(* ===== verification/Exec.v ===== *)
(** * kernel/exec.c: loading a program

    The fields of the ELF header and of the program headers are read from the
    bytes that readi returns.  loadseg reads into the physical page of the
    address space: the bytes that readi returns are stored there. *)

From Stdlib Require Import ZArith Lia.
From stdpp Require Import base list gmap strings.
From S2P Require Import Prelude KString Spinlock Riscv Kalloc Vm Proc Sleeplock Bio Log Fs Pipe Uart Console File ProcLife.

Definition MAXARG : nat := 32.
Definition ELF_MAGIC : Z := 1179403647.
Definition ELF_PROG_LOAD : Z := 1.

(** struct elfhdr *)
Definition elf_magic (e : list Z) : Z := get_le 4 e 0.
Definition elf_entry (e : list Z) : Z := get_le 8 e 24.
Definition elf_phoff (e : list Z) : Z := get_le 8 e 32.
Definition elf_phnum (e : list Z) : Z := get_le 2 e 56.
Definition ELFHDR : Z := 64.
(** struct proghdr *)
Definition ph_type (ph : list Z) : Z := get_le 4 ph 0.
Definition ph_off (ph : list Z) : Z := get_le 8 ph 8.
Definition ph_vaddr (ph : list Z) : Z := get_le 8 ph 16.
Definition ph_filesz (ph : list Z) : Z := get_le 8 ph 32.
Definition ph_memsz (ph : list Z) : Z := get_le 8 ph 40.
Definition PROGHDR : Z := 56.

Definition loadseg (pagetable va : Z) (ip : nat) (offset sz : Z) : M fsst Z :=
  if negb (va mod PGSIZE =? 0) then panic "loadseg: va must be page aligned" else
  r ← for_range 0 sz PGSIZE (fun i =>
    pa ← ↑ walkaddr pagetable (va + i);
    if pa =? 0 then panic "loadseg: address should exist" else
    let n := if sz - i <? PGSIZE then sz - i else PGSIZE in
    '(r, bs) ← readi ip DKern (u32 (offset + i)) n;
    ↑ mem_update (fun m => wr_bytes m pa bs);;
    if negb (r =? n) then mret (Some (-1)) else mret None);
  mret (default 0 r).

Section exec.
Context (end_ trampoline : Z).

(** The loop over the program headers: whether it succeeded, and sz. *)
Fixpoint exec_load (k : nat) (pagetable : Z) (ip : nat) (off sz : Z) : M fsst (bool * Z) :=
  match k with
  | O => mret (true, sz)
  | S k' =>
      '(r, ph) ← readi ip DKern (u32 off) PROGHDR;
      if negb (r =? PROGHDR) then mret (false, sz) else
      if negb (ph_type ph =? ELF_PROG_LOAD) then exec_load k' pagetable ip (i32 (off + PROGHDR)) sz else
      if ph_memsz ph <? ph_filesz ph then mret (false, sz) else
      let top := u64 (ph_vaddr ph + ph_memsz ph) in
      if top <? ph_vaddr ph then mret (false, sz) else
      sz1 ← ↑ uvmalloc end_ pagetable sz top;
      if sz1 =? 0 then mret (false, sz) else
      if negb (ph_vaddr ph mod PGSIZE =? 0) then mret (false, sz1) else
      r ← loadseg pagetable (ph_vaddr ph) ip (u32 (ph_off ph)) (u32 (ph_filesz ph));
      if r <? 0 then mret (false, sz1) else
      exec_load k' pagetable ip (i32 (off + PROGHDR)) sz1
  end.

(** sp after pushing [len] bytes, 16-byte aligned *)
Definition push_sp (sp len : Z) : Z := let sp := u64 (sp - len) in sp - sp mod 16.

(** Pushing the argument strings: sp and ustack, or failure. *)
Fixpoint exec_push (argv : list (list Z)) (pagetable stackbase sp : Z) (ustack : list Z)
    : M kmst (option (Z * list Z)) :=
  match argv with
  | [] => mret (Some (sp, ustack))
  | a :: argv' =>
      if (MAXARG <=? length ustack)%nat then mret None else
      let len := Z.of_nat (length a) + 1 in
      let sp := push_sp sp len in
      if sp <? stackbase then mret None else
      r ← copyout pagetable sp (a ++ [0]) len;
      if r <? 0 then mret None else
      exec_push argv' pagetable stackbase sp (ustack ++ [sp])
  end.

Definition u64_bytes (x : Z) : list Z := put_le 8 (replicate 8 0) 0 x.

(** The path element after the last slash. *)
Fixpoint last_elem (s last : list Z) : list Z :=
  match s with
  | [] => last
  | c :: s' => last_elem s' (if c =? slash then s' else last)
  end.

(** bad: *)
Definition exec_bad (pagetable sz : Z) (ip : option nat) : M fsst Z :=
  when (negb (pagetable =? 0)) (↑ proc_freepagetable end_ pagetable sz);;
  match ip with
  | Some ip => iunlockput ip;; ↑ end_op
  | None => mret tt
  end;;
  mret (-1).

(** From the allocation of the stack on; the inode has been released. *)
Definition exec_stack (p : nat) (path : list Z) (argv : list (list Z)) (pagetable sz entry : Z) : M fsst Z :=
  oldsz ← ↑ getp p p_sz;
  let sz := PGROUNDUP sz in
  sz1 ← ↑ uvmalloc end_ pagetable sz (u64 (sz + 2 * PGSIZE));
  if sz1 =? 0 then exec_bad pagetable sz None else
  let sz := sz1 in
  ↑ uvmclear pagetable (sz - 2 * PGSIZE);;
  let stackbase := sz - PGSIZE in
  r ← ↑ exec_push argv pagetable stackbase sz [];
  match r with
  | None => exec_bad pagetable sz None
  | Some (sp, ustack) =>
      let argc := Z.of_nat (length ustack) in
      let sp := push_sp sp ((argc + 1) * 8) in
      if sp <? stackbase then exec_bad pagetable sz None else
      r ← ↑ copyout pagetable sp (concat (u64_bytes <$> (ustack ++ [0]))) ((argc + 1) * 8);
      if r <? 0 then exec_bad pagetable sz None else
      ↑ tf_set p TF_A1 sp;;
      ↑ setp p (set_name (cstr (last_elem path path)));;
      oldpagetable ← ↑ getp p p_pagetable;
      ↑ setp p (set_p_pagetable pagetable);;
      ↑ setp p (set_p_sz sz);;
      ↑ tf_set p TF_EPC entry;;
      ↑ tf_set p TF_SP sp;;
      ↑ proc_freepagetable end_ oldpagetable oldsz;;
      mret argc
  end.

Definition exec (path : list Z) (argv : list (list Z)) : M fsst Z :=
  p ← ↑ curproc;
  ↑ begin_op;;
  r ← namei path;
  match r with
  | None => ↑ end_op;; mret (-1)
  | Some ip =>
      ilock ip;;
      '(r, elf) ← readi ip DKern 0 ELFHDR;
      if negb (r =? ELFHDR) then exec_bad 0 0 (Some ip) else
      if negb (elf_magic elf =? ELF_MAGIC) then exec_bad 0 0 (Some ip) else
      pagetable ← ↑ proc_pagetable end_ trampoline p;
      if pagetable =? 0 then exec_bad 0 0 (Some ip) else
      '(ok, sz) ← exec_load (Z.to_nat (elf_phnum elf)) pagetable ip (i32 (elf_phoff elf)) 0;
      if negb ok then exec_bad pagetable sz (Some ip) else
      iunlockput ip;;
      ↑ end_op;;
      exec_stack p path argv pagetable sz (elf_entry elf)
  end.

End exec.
□ □ □ □ □
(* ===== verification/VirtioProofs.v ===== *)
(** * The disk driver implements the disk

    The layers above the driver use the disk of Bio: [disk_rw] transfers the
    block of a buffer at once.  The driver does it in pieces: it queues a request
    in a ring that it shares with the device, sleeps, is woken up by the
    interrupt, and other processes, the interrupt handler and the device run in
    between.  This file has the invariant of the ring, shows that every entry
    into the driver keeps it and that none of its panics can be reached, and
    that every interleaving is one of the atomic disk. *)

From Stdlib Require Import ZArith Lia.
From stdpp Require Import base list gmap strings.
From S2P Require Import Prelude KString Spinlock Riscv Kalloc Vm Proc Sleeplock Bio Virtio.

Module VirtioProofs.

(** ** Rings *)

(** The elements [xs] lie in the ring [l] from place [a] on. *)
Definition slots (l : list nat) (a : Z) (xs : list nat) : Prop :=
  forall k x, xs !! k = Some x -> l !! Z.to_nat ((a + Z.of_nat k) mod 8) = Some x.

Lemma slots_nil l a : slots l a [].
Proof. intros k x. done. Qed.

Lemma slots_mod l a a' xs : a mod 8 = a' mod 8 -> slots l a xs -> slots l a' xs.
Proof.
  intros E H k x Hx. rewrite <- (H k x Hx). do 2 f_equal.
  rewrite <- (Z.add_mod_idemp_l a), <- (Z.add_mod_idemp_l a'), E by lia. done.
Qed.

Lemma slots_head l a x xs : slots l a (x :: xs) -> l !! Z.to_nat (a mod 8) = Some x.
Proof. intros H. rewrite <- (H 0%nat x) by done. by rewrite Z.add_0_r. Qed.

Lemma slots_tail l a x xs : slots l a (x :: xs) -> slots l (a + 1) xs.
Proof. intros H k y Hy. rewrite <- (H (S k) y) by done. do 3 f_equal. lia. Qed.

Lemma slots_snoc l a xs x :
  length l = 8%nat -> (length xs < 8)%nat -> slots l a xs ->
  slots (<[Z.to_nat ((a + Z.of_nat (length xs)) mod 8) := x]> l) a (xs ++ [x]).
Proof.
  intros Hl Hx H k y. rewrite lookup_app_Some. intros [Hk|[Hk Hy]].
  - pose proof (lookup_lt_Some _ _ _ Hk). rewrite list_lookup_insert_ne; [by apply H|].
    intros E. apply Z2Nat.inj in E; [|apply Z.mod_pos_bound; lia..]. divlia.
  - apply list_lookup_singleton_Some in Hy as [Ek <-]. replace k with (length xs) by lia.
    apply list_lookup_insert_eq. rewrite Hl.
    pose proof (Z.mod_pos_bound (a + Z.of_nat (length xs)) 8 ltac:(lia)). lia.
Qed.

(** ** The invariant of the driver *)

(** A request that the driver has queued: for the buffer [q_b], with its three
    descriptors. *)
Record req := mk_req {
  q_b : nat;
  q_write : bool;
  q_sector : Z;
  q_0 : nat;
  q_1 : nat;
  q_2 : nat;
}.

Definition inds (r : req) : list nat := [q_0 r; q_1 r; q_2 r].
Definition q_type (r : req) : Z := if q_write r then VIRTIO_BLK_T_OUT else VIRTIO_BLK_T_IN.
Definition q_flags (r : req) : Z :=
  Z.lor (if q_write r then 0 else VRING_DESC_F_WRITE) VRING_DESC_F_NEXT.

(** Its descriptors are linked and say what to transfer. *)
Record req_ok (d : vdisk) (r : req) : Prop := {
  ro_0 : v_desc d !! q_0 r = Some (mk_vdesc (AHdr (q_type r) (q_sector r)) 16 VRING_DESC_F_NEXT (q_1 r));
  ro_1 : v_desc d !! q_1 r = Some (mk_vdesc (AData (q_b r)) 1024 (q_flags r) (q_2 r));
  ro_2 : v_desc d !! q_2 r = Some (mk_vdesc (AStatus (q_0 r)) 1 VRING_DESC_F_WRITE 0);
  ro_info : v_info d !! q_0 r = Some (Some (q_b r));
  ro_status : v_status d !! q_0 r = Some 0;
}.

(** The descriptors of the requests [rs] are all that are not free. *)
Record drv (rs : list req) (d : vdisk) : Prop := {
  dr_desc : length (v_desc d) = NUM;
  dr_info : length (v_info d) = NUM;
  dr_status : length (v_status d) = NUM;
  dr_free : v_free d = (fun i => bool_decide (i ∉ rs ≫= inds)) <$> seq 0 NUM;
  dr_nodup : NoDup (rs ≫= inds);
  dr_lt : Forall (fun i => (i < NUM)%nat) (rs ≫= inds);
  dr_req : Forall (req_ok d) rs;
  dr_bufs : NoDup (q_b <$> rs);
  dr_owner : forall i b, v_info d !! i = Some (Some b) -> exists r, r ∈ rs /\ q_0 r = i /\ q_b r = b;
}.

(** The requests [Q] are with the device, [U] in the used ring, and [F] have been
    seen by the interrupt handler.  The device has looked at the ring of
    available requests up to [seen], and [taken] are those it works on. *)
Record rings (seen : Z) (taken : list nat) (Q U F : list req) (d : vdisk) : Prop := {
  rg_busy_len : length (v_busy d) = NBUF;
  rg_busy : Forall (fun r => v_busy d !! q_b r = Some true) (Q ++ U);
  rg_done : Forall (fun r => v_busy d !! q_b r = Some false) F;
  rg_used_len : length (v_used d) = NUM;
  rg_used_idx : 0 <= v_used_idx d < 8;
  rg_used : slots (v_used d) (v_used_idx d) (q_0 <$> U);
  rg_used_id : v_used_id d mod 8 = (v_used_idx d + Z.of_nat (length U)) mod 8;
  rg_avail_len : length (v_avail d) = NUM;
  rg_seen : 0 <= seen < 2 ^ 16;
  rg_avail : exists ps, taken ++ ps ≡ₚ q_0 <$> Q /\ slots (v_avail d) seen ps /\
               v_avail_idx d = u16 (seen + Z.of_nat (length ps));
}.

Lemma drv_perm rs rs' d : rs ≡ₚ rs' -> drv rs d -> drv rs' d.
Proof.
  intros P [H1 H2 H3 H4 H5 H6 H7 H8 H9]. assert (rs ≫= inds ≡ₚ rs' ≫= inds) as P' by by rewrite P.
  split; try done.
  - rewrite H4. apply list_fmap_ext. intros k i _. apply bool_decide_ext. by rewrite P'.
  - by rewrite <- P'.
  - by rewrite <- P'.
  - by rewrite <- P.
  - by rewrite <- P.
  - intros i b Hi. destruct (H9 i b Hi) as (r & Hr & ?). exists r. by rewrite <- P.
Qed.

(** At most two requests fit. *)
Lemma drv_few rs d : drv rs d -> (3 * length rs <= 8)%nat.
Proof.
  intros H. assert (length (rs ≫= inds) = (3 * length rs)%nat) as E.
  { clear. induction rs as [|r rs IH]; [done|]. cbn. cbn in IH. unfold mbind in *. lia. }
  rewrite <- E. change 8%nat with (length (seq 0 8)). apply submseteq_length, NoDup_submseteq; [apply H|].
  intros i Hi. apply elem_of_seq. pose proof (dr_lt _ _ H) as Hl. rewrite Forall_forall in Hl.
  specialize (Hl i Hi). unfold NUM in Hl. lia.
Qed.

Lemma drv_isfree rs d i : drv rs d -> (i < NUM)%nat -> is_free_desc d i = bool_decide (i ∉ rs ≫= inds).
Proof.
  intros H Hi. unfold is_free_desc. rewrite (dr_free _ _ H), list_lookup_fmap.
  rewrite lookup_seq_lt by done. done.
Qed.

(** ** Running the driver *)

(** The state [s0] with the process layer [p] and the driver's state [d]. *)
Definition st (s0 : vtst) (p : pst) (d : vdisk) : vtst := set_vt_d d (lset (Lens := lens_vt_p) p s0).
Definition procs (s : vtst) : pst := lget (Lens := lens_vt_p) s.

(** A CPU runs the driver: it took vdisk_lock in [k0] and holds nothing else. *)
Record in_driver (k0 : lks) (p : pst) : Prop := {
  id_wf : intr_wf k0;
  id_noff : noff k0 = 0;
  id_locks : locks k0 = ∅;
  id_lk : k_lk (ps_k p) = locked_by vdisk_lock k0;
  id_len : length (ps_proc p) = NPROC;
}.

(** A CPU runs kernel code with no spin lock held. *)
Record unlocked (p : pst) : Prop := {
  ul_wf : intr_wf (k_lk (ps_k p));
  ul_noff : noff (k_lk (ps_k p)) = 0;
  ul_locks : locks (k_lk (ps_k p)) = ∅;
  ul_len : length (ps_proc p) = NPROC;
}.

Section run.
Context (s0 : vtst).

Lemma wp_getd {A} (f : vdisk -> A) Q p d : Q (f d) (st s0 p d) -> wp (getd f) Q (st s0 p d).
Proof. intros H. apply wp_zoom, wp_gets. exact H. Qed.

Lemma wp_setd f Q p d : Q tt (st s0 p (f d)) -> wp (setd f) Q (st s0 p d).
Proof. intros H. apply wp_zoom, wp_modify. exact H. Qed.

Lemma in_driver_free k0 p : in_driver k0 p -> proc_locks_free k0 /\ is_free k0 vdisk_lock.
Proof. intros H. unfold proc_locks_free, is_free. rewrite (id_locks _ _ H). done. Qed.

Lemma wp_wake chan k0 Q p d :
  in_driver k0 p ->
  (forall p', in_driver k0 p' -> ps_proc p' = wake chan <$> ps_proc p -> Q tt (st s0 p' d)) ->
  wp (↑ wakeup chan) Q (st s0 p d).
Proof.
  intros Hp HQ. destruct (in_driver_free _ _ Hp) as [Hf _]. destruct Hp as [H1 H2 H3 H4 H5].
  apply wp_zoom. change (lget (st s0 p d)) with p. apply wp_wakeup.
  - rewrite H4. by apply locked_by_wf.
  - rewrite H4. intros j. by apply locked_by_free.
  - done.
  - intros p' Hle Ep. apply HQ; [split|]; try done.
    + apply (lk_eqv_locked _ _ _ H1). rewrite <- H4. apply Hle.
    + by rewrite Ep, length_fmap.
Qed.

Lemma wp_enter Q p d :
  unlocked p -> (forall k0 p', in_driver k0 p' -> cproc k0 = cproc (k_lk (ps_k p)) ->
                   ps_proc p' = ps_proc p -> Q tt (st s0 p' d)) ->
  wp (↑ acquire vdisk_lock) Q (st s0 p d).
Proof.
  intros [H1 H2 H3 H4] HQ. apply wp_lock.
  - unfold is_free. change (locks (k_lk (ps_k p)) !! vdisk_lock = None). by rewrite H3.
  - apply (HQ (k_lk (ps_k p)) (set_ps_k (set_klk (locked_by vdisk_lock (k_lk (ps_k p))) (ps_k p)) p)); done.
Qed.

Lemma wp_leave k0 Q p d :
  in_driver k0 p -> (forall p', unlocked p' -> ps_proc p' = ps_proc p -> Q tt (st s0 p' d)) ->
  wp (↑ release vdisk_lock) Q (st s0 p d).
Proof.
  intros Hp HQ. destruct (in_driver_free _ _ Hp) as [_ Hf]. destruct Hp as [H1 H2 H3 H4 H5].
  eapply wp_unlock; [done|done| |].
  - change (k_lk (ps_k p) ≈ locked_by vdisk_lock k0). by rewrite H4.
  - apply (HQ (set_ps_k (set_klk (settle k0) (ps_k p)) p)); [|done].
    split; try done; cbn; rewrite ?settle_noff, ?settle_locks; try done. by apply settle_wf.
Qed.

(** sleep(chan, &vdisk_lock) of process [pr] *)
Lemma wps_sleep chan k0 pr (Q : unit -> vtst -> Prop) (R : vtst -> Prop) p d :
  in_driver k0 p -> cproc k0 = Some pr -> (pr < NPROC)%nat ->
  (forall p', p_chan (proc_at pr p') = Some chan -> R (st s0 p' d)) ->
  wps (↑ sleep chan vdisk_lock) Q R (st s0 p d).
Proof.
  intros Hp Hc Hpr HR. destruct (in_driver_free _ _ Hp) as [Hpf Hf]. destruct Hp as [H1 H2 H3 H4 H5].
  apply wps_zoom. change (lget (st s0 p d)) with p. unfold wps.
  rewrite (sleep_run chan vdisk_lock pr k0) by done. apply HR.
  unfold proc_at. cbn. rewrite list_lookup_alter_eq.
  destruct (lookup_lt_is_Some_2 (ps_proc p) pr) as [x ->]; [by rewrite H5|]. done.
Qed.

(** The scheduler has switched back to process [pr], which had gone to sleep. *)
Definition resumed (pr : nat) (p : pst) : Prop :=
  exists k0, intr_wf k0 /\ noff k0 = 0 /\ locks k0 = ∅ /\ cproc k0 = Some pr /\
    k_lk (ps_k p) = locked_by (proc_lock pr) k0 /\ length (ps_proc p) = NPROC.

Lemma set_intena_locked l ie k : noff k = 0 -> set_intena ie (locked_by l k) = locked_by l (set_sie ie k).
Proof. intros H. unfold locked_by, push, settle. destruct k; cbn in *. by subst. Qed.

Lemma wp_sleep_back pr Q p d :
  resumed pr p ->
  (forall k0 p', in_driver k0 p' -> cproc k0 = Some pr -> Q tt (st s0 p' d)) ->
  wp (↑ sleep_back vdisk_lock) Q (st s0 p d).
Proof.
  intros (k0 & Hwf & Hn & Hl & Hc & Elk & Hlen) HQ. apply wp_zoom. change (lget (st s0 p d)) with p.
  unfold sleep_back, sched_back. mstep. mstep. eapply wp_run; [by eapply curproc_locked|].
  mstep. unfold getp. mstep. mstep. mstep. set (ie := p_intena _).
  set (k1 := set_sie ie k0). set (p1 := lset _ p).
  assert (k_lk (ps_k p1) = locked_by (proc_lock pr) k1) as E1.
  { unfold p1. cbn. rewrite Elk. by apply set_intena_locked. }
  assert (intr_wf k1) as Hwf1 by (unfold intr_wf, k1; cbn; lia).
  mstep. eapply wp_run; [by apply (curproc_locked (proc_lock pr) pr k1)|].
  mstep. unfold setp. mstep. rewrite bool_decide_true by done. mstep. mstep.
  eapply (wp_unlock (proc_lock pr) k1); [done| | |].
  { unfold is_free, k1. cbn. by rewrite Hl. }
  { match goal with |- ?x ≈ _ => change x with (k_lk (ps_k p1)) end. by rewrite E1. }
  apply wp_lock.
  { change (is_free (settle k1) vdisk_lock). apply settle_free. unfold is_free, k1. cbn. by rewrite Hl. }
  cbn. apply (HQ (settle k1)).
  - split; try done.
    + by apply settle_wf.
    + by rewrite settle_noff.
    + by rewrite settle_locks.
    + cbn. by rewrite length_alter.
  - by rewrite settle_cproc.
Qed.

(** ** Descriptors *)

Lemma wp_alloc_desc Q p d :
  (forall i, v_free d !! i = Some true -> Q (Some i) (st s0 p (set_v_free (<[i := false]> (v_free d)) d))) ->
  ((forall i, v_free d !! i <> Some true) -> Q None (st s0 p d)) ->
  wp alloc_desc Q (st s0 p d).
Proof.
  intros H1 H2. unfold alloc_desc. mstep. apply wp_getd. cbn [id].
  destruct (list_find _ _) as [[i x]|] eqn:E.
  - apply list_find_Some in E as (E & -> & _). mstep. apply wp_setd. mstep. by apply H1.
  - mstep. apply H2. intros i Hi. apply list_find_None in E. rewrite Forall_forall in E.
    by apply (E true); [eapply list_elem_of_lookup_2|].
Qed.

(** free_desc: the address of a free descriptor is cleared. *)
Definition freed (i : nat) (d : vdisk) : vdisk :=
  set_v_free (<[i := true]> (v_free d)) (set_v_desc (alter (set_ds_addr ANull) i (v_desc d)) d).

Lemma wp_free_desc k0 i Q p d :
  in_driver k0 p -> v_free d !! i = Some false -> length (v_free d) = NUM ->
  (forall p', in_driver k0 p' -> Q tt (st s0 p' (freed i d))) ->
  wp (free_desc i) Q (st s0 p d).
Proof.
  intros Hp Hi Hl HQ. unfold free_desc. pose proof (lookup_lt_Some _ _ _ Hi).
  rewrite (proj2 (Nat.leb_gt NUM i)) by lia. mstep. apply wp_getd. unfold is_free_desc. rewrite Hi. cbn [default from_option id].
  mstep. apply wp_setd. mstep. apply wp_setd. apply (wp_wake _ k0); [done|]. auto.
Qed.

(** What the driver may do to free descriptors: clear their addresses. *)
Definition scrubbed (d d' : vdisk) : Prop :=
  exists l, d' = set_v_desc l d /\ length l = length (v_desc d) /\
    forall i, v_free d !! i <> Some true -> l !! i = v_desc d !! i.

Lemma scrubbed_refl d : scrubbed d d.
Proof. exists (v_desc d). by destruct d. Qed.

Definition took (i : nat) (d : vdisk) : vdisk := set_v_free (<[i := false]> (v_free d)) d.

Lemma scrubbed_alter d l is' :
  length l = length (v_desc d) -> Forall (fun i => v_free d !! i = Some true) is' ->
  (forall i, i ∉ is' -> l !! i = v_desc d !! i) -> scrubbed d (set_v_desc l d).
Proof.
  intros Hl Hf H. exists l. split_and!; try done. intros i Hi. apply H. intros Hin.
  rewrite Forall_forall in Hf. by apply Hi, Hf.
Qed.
□ □ □ □ □
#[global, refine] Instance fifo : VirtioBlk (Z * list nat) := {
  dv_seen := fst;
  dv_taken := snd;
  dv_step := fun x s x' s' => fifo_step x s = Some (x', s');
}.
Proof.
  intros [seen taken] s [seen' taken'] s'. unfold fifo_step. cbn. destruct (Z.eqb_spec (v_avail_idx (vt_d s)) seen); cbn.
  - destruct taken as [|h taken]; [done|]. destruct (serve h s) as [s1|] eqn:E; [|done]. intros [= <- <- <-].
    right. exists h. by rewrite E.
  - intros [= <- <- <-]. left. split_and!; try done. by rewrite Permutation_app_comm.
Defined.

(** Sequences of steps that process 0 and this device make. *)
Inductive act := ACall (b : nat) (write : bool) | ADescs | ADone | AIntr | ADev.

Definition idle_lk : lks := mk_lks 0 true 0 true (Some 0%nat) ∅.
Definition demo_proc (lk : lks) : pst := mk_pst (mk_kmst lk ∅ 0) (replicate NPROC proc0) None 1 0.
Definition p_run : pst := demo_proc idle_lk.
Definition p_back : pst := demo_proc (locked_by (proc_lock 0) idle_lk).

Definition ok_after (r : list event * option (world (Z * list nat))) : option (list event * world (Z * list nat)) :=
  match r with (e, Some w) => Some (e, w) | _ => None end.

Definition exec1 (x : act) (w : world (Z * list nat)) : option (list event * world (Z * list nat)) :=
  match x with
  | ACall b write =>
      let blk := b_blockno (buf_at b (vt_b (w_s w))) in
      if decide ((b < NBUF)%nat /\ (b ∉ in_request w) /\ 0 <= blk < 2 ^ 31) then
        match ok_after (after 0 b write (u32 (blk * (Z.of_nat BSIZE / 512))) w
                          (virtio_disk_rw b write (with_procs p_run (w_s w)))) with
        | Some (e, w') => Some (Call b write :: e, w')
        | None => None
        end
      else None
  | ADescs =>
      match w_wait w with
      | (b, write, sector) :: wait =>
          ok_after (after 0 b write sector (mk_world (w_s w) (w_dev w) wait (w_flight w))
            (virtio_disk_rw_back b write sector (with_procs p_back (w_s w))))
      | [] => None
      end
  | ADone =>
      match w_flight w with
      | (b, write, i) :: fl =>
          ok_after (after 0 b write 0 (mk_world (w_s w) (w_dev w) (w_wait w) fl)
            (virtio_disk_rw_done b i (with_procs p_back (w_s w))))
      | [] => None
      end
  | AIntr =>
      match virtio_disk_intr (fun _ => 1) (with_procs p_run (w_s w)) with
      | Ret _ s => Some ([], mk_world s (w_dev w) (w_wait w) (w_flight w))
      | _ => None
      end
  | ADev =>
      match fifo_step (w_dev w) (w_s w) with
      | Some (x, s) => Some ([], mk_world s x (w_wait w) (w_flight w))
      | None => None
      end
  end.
□ □ □ □ □
> _Exercise brief_:
Give back, exactly as written, the stretch from the line with "Lemma slots_snoc l" through the line with "intros Hl Hx", and no other lines from the records above.

> _Response_:
Lemma slots_snoc l a xs x :
  length l = 8%nat -> (length xs < 8)%nat -> slots l a xs ->
  slots (<[Z.to_nat ((a + Z.of_nat (length xs)) mod 8) := x]> l) a (xs ++ [x]).
Proof.
  intros Hl Hx H k y. rewrite lookup_app_Some. intros [Hk|[Hk Hy]].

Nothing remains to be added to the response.